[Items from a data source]
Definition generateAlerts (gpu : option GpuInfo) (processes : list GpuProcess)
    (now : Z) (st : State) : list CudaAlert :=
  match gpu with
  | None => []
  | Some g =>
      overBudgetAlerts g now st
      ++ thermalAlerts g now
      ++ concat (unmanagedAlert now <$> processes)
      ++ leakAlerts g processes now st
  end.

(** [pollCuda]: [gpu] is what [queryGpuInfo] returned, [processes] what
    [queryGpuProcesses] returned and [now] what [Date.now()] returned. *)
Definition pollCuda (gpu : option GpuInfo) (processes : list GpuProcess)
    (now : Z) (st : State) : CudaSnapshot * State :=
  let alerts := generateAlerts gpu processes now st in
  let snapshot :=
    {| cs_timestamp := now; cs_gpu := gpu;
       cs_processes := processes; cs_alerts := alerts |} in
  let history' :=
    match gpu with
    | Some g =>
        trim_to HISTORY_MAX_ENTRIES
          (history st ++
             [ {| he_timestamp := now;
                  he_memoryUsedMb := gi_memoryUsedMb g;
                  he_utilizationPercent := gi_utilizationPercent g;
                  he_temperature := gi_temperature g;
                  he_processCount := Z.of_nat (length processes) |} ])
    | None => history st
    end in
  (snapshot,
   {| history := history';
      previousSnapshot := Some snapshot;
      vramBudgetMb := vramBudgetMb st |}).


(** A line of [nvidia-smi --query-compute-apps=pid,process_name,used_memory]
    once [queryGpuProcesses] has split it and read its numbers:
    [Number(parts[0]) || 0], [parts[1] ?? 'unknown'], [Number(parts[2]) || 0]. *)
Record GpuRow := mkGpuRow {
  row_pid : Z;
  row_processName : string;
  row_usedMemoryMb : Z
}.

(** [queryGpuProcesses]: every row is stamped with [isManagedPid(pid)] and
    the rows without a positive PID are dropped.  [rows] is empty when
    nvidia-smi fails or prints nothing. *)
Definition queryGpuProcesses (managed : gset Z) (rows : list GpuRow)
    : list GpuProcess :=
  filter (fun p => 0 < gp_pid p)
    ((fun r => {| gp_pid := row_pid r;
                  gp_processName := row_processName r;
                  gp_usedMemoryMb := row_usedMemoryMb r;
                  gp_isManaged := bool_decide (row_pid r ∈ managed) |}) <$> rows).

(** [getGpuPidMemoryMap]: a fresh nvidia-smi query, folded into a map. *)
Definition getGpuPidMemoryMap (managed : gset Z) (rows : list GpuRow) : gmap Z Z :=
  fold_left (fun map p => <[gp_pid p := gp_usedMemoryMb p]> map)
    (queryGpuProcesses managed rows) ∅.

◆ AIM OF THE EXERCISE ◆
Copy the entries above exactly, leaving none out.

◆ ANSWER SPACE ◆
Definition generateAlerts (gpu : option GpuInfo) (processes : list GpuProcess)
    (now : Z) (st : State) : list CudaAlert :=
  match gpu with
  | None => []
  | Some g =>
      overBudgetAlerts g now st
      ++ thermalAlerts g now
      ++ concat (unmanagedAlert now <$> processes)
      ++ leakAlerts g processes now st
  end.

(** [pollCuda]: [gpu] is what [queryGpuInfo] returned, [processes] what
    [queryGpuProcesses] returned and [now] what [Date.now()] returned. *)
Definition pollCuda (gpu : option GpuInfo) (processes : list GpuProcess)
    (now : Z) (st : State) : CudaSnapshot * State :=
  let alerts := generateAlerts gpu processes now st in
  let snapshot :=
    {| cs_timestamp := now; cs_gpu := gpu;
       cs_processes := processes; cs_alerts := alerts |} in
  let history' :=
    match gpu with
    | Some g =>
        trim_to HISTORY_MAX_ENTRIES
          (history st ++
             [ {| he_timestamp := now;
                  he_memoryUsedMb := gi_memoryUsedMb g;
                  he_utilizationPercent := gi_utilizationPercent g;
                  he_temperature := gi_temperature g;
                  he_processCount := Z.of_nat (length processes) |} ])
    | None => history st
    end in
  (snapshot,
   {| history := history';
      previousSnapshot := Some snapshot;
      vramBudgetMb := vramBudgetMb st |}).


(** A line of [nvidia-smi --query-compute-apps=pid,process_name,used_memory]
    once [queryGpuProcesses] has split it and read its numbers:
    [Number(parts[0]) || 0], [parts[1] ?? 'unknown'], [Number(parts[2]) || 0]. *)
Record GpuRow := mkGpuRow {
  row_pid : Z;
  row_processName : string;
  row_usedMemoryMb : Z
}.

(** [queryGpuProcesses]: every row is stamped with [isManagedPid(pid)] and
    the rows without a positive PID are dropped.  [rows] is empty when
    nvidia-smi fails or prints nothing. *)
Definition queryGpuProcesses (managed : gset Z) (rows : list GpuRow)
    : list GpuProcess :=
  filter (fun p => 0 < gp_pid p)
    ((fun r => {| gp_pid := row_pid r;
                  gp_processName := row_processName r;
                  gp_usedMemoryMb := row_usedMemoryMb r;
                  gp_isManaged := bool_decide (row_pid r ∈ managed) |}) <$> rows).

(** [getGpuPidMemoryMap]: a fresh nvidia-smi query, folded into a map. *)
Definition getGpuPidMemoryMap (managed : gset Z) (rows : list GpuRow) : gmap Z Z :=
  fold_left (fun map p => <[gp_pid p := gp_usedMemoryMb p]> map)
    (queryGpuProcesses managed rows) ∅.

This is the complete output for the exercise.